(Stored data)

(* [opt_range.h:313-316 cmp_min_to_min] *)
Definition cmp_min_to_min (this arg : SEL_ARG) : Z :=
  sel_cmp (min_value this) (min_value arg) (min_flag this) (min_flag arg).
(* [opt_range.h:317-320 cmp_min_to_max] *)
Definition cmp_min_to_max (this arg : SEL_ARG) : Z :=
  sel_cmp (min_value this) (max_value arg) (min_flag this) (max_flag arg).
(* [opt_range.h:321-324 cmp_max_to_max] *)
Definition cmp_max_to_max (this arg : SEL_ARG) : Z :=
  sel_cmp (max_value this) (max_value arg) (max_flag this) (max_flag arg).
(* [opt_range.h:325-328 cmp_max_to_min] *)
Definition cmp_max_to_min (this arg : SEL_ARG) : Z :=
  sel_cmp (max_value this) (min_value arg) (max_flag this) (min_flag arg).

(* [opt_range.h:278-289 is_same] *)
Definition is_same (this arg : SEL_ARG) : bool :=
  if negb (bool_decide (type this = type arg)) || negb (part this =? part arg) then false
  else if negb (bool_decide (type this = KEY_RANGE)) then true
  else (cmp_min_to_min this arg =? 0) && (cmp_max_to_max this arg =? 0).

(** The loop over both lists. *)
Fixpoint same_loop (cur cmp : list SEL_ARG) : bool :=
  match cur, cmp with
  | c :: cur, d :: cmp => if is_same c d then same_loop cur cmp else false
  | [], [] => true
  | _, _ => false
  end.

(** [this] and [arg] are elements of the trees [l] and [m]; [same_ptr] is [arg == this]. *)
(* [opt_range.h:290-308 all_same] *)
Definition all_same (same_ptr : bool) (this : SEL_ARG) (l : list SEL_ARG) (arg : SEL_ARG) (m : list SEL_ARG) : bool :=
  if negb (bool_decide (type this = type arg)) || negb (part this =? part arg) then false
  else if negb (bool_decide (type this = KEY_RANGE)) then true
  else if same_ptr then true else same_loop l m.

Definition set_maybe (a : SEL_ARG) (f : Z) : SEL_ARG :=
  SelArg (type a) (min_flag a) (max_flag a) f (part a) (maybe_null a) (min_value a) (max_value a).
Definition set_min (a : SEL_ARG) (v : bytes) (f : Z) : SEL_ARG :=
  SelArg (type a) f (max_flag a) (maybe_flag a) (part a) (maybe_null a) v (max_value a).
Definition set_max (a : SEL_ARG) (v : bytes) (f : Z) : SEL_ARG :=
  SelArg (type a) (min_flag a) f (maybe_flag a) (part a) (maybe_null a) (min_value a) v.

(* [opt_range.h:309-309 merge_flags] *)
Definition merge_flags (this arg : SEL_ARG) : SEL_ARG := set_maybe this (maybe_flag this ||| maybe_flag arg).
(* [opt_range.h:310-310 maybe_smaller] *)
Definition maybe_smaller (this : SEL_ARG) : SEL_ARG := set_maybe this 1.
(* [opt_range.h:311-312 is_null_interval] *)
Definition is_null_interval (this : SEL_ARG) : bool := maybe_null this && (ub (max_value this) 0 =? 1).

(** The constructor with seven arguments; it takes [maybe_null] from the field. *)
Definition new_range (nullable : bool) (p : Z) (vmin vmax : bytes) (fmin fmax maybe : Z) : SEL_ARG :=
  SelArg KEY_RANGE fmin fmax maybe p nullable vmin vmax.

● Brief: Quote only the stretch of lines that starts the data above and ends with the line containing "Definition cmp_min_to_max (this", both included.

● Response to this task:
(* [opt_range.h:313-316 cmp_min_to_min] *)
Definition cmp_min_to_min (this arg : SEL_ARG) : Z :=
  sel_cmp (min_value this) (min_value arg) (min_flag this) (min_flag arg).
(* [opt_range.h:317-320 cmp_min_to_max] *)
Definition cmp_min_to_max (this arg : SEL_ARG) : Z :=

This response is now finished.